Buracos negros e o Big Bang

Segundo a teoria do Big Bang, antes de o universo como conhecemos existir, o que havia era uma pequena área com uma concentração muito grande de massa que começou a se expandir, há aproximadamente 15 bilhões de anos, dando origem a tudo que existe. A professora do Instituto de Astronomia, Geofísica e Ciências Atmosféricas (IAG-USP) Elizabete Gouveia Dalpino, explica que é possível analisar esse fenômeno como semelhante a um buraco negro ao contrário. “O início do universo é como um buraco negro ao contrário. Tudo que cai em um buraco negro fica dentro, enquanto o universo, todo espaço-tempo, começou a ser a partir da expansão da singularidade”, explica.

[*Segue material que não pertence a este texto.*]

Lemma monthly_deaths_months ny :
  map fst (monthly_deaths ny)
  = sort_by period_leb (unique period_eqb (map Ny.month ny)).
Proof.
  unfold monthly_deaths. rewrite map_map. simpl. apply map_id.
Qed.

(** The specification's worked example: deaths 100, 105, 103, 110 give
    deltas missing, 5, -2, 7, cleaned to missing, 5, 0, 7, which sum to
    12 over the two months the four days fall in. *)
Lemma example_monthly_deaths :
  monthly_deaths (ny_data (clean (query_rows example_ny)))
  = [((2020, 3), 5); ((2020, 4), 7)].
Proof. cbv - [zscore_value]. reflexivity. Qed.

(** ** The assertions *)

(** After the assertions the first stages always run, and whatever a
    later stage raises is not an assertion error. *)
Lemma pipeline_starts t payload :
  exists rest r,
    pipeline t payload
    = (RunQuery :: ClipNegatives :: MonthlyAggregation :: rest, r)
    /\ r <> Raise AssertionError.
Proof.
  unfold pipeline. rewrite query_total. cbv zeta.
  destruct (normalized_values _) as [nv|e] eqn:En.
  - destruct payload as [[|p ps]|];
      (eexists; eexists; split; [reflexivity|discriminate]).
  - assert (e = ValueError) as ->.
    { unfold normalized_values in En.
      destruct (Zmin_list _); [destruct (Zmax_list _)|]; congruence. }
    eexists; eexists; split; [reflexivity|discriminate].
Qed.

(** C8. If the table's row count is not 61942 or its schema does not
    have 5 columns, the run ends in an assertion error after the preview
    only, with no event of a transformation stage. If both match, the
    assertions pass: the run is the preview followed by the run of the
    pipeline, whose first stages (query, cleaning, monthly aggregation)
    are reached and whose outcome is never an assertion error. *)
Theorem assertions_guard_pipeline table payload :
  (UsStates.num_rows table <> 61942
   \/ length (UsStates.schema table) <> 5%nat ->
   script table payload = ([PrintPreview], Raise AssertionError)
   /\ existsb is_transformation (fst (script table payload)) = false)
  /\ (UsStates.num_rows table = 61942 ->
      length (UsStates.schema table) = 5%nat ->
      script table payload
      = (PrintPreview :: fst (pipeline (UsStates.rows table) payload),
         snd (pipeline (UsStates.rows table) payload))
      /\ snd (script table payload) <> Raise AssertionError
      /\ exists rest,
           fst (script table payload)
           = PrintPreview :: RunQuery :: ClipNegatives
               :: MonthlyAggregation :: rest).
Proof.
  split.
  - intros H.
    assert (script table payload = ([PrintPreview], Raise AssertionError)) as E.
    { unfold script. simpl. destruct H as [H|H].
      - destruct (Z.eqb_spec (UsStates.num_rows table) 61942);
          [contradiction|reflexivity].
      - destruct (UsStates.num_rows table =? 61942); [|reflexivity]. simpl.
        destruct (Z.eqb_spec (Z.of_nat (length (UsStates.schema table))) 5);
          [lia|reflexivity]. }
    rewrite E. auto.
  - intros Hr Hc.
    assert (E : script table payload
                = (PrintPreview :: fst (pipeline (UsStates.rows table) payload),
                   snd (pipeline (UsStates.rows table) payload))).
    { unfold script. simpl. rewrite Hr, Hc. simpl.
      now destruct (pipeline (UsStates.rows table) payload). }
    destruct (pipeline_starts (UsStates.rows table) payload)
      as (rest & r & Ep & Hne).
    rewrite E, Ep. simpl. split; [reflexivity|]. split; [exact Hne|].
    now exists rest.
Qed.

Lemma assertions_guard_pipeline_witness :
  UsStates.num_rows example_table_short <> 61942
  /\ script example_table_short (Some example_pop)
     = ([PrintPreview], Raise AssertionError)
  /\ snd (script example_table_expected (Some example_pop))
     <> Raise AssertionError.
Proof.
  assert (H : UsStates.num_rows example_table_short <> 61942)
    by (simpl; discriminate).
  split; [exact H|]. split.
  - exact (proj1 (proj1 (assertions_guard_pipeline example_table_short
                           (Some example_pop)) (or_introl H))).
  - exact (proj1 (proj2 (proj2 (assertions_guard_pipeline
                                  example_table_expected (Some example_pop))
                           eq_refl eq_refl))).
Defined.

(** On the four-day example every stage runs; with a single state the
    colour normalisation is 0/0. *)
Lemma example_run :
  normalized_values
    (map snd (states_and_highest_month (data2_peaks example_ny))) = Ok [NaN]
  /\ script example_table_expected (Some example_pop)
     = (PrintPreview :: pipeline_events,
        Ok (pipeline_outputs example_ny example_pop)).
Proof.
  assert (E : normalized_values
                (map snd (states_and_highest_month (data2_peaks example_ny)))
              = Ok [NaN]) by (vm_compute; reflexivity).
  split; [exact E|].
  unfold script, pipeline. simpl UsStates.rows. rewrite query_total.
  cbv zeta. rewrite E. reflexivity.
Qed.
(** * memset / bzero size-tiered dispatch (libc/src/string/memory_utils/memset_implementations.h)

    A shallow embedding of the dispatch and tiering logic of [inline_memset]:
    every routine is a computation in a small writer monad that records, in
    program order, the stores it issues.  Memory is then obtained by replaying
    the recorded stores. *)

From Stdlib Require Import ZArith List Lia Bool.
Import ListNotations.
Local Open Scope Z_scope.

(** ** [size_t] / [uintptr_t] arithmetic (64-bit, wrapping) *)

Definition size_modulus : Z := 2 ^ 64.
Definition size_wrap (z : Z) : Z := z mod size_modulus.
Definition size_add (a b : Z) : Z := size_wrap (a + b).
Definition size_sub (a b : Z) : Z := size_wrap (a - b).
Definition size_neg (a : Z) : Z := size_wrap (- a).

(** ** Storage units *)

(** The element types the dispatchers instantiate [generic::Memset] with. *)
Inductive ElemT : Set :=
| uint8_t | uint16_t | uint32_t | uint64_t
| generic_v128 | generic_v256 | generic_v512.

(** A block type is an element type or a [cpp::array<T, n>] of elements. *)
Inductive BlockT : Set :=
| Elem (t : ElemT)
| Array (t : ElemT) (n : nat).

Definition sizeof_elem (t : ElemT) : Z :=
  match t with
  | uint8_t => 1 | uint16_t => 2 | uint32_t => 4 | uint64_t => 8
  | generic_v128 => 16 | generic_v256 => 32 | generic_v512 => 64
  end.

Definition sizeof (T : BlockT) : Z :=
  match T with
  | Elem t => sizeof_elem t
  | Array t n => sizeof_elem t * Z.of_nat n
  end.

(** ** Recorded stores and memory *)

Inductive StoreKind : Set :=
| Unaligned       (* plain fixed-width store *)
| AssertAligned   (* store through a pointer asserted to be aligned to its width *)
| DcZva.          (* [dc zva]: zero the whole cache line containing the address *)

Record Store : Set := mkStore {
  st_kind : StoreKind;
  st_addr : Z;
  st_size : Z;       (* width in bytes *)
  st_pattern : Z     (* the stored unit, little endian *)
}.
Record BacklogWiki : Type := {
  wiki_id : Z;
  wiki_name : string;
  content : JsVal
}.

(** ** Requests, events, outcomes *)

Record IssuesQuery : Type := {
  q_projectId : list Z;
  q_offset : Z;
  q_count : Z
}.

Inductive Request : Type :=
| ReqGetProject (projectKey : string)
| ReqGetIssues (q : IssuesQuery)
| ReqGetIssue (issueId : Z)
| ReqPatchIssue (issueId : Z) (description : string)
| ReqGetWikis (projectIdOrKey : Z)
| ReqGetWiki (wikiId : Z)
| ReqPatchWiki (wikiId : Z) (content : string).

Inductive Event : Type :=
| EvRequest (r : Request)   (* a call on [this.client] *)
| EvSleep (ms : Z)          (* [await new Promise(r => setTimeout(r, ms))] *)
| EvInvoke.                 (* the retry helper calls [apiCall()] *)

(** A settled promise of the remote client. *)
Inductive Result (A : Type) : Type :=
| Resolved (a : A)
| Rejected (t : Thrown).
Arguments Resolved {A} a.
Arguments Rejected {A} t.

(** How a run of a client method ends.  [NoFuel] is not a JS outcome:
    it marks a run of the pagination loop cut off by the step bound. *)
Inductive Outcome (A : Type) : Type :=
| Returned (a : A)
| Threw (t : Thrown)
| NoFuel.
Arguments Returned {A} a.
Arguments Threw {A} t.
Arguments NoFuel {A}.

Definition is_NoFuel {A} (o : Outcome A) : bool :=
  match o with NoFuel => true | _ => false end.

Definition is_EvRequest (e : Event) : bool :=
  match e with EvRequest _ => true | _ => false end.
Definition is_EvSleep (e : Event) : bool :=
  match e with EvSleep _ => true | _ => false end.
Definition is_EvInvoke (e : Event) : bool :=
  match e with EvInvoke => true | _ => false end.
(** * RAG data pipeline: VectorStore, Retriever, LLM and RAGPipeline

    A shallow embedding of the TypeScript classes of the repository
    ([src/classes/vector-store.ts], [src/classes/retriever.ts],
    [src/llm.ts], [src/pipeline.ts], [src/data-loader.ts]) and the
    properties that the design document states about them.

    Modelling choices, all taken from the way the code is written:
    - a JavaScript [number] is a rational or one of NaN, +Infinity,
      -Infinity; the code only compares numbers and tests their
      truthiness, it never computes with them;
    - a [RagDocument] is a mutable object: documents live in a heap and
      arrays of documents are lists of references, so that the store and
      its callers can share (and mutate) one object;
    - [async] methods are computations in a state-and-exception monad
      over a [World]: the document heap and the history of calls made to
      the external services (embedding provider, Astra DB, OpenAI chat);
      a rejected promise is [Throw], and the answer of an external
      service is a function of the history of calls made so far;
    - the in-memory store is a JavaScript [Map], an insertion-ordered
      table with at most one entry per key;
    - [console.log], [console.warn] and [console.error] are not modelled;
    - an async generator ([generateStream], [queryStream]) is what a
      consumer that reads it to its end receives: the strings yielded
      and the error that ended it, if any. *)

From Stdlib Require Import List String Ascii Bool Arith ZArith QArith Qround Qabs Lia.
Import ListNotations.

Local Open Scope string_scope.
Local Open Scope nat_scope.
Local Open Scope list_scope.

(** ** JavaScript numbers *)

Inductive number : Type :=
| NaN
| NegInfinity
| Fin (q : Q)
| Infinity.

(** [a <= b] on numbers: every comparison with NaN is false. *)
Definition num_leb (a b : number) : bool :=
  match a with
  | NaN => false
  | NegInfinity => match b with NaN => false | _ => true end
  | Fin x =>
      match b with
      | Fin y => Qle_bool x y
      | Infinity => true
      | _ => false
      end
  | Infinity => match b with Infinity => true | _ => false end
  end.


(** [a >= b] is [b <= a]. *)
Definition num_geb (a b : number) : bool := num_leb b a.

(** Truthiness of a number: 0 and NaN are falsy. *)
Definition truthy (n : number) : bool :=
  match n with
  | NaN => false
  | Fin q => negb (Qeq_bool q 0)
  | _ => true
  end.

(** [x || d] where [x] is an optional number ([undefined] is falsy). *)
Definition or_default (x : option number) (d : number) : number :=
  match x with
  | Some n => if truthy n then n else d
  | None => d
  end.

(** The result of ECMAScript's ToIntegerOrInfinity. *)
Inductive integerOrInfinity : Type :=
| MinusInf
| Int (z : Z)
| PlusInf.

Definition Qtruncate (q : Q) : Z :=
  if Qle_bool 0 q then Qfloor q else Qceiling q.

Definition ToIntegerOrInfinity (n : number) : integerOrInfinity :=
  match n with
  | NaN => Int 0
  | NegInfinity => MinusInf
  | Fin q => Int (Qtruncate q)
  | Infinity => PlusInf
  end.

(** [arr.slice(0, end)] of Array.prototype.slice: a negative [end]
    counts from the end of the array. *)
Definition slice0 {A : Type} (arr : list A) (end_ : number) : list A :=
  let len := Z.of_nat (List.length arr) in
  let final :=
    match ToIntegerOrInfinity end_ with
    | MinusInf => 0%Z
    | Int relativeEnd =>
        if (relativeEnd <? 0)%Z then Z.max (len + relativeEnd) 0
        else Z.min relativeEnd len
    | PlusInf => len
    end in
  firstn (Z.to_nat final) arr.

(** [arr.join(separator)] of Array.prototype.join, as the loop of the
    language definition: the separator is appended before every element
    but the first. *)
Definition joinStep (separator : string) (acc : string * nat) (element : string)
  : string * nat :=
  let (R, k) := acc in
  let R := if 0 <? k then (R ++ separator)%string else R in
  ((R ++ element)%string, S k).

Definition join (arr : list string) (separator : string) : string :=
  fst (fold_left (joinStep separator) arr (EmptyString, 0)).

Definition nonEmpty (s : string) : bool :=
  match s with EmptyString => false | _ => true end.

Definition isSome {A : Type} (o : option A) : bool :=
  match o with Some _ => true | None => false end.

(** ** Documents ([src/data-loader.ts]) *)

Definition Metadata : Type := list (string * string).

Module RagDocument.
Record t : Type := mk {
  id : string;
  content : string;
  metadata : option Metadata;
  embedding : option (list number);
  similarity : option number
}.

Mas as teorias que relacionam o fenômeno do Big Bang aos buracos negros vão além: a partir da crença de que tudo surgiu do que seria o contrário de um buraco negro, especula-se que eles possam ser portas de entrada para outros universos. Segundo essas teorias, buracos negros seriam, literalmente, buracos, passagens no universo. Elisabete conta que “o buraco negro tem um campo gravitacional tão forte que encurva o espaço. Até o próprio espaço-tempo é engolido pela singularidade. Quando se cai dentro de um buraco negro, toda a noção de espaço e tempo é modificada” e, por isso, “há teorias que acreditam que cair em um buraco negro é como entrar em outro universo, porque sairia deste universo em que há causa e efeito. É como se as singularidades fossem buracos no nosso espaço-tempo, e passássemos para outro universo”.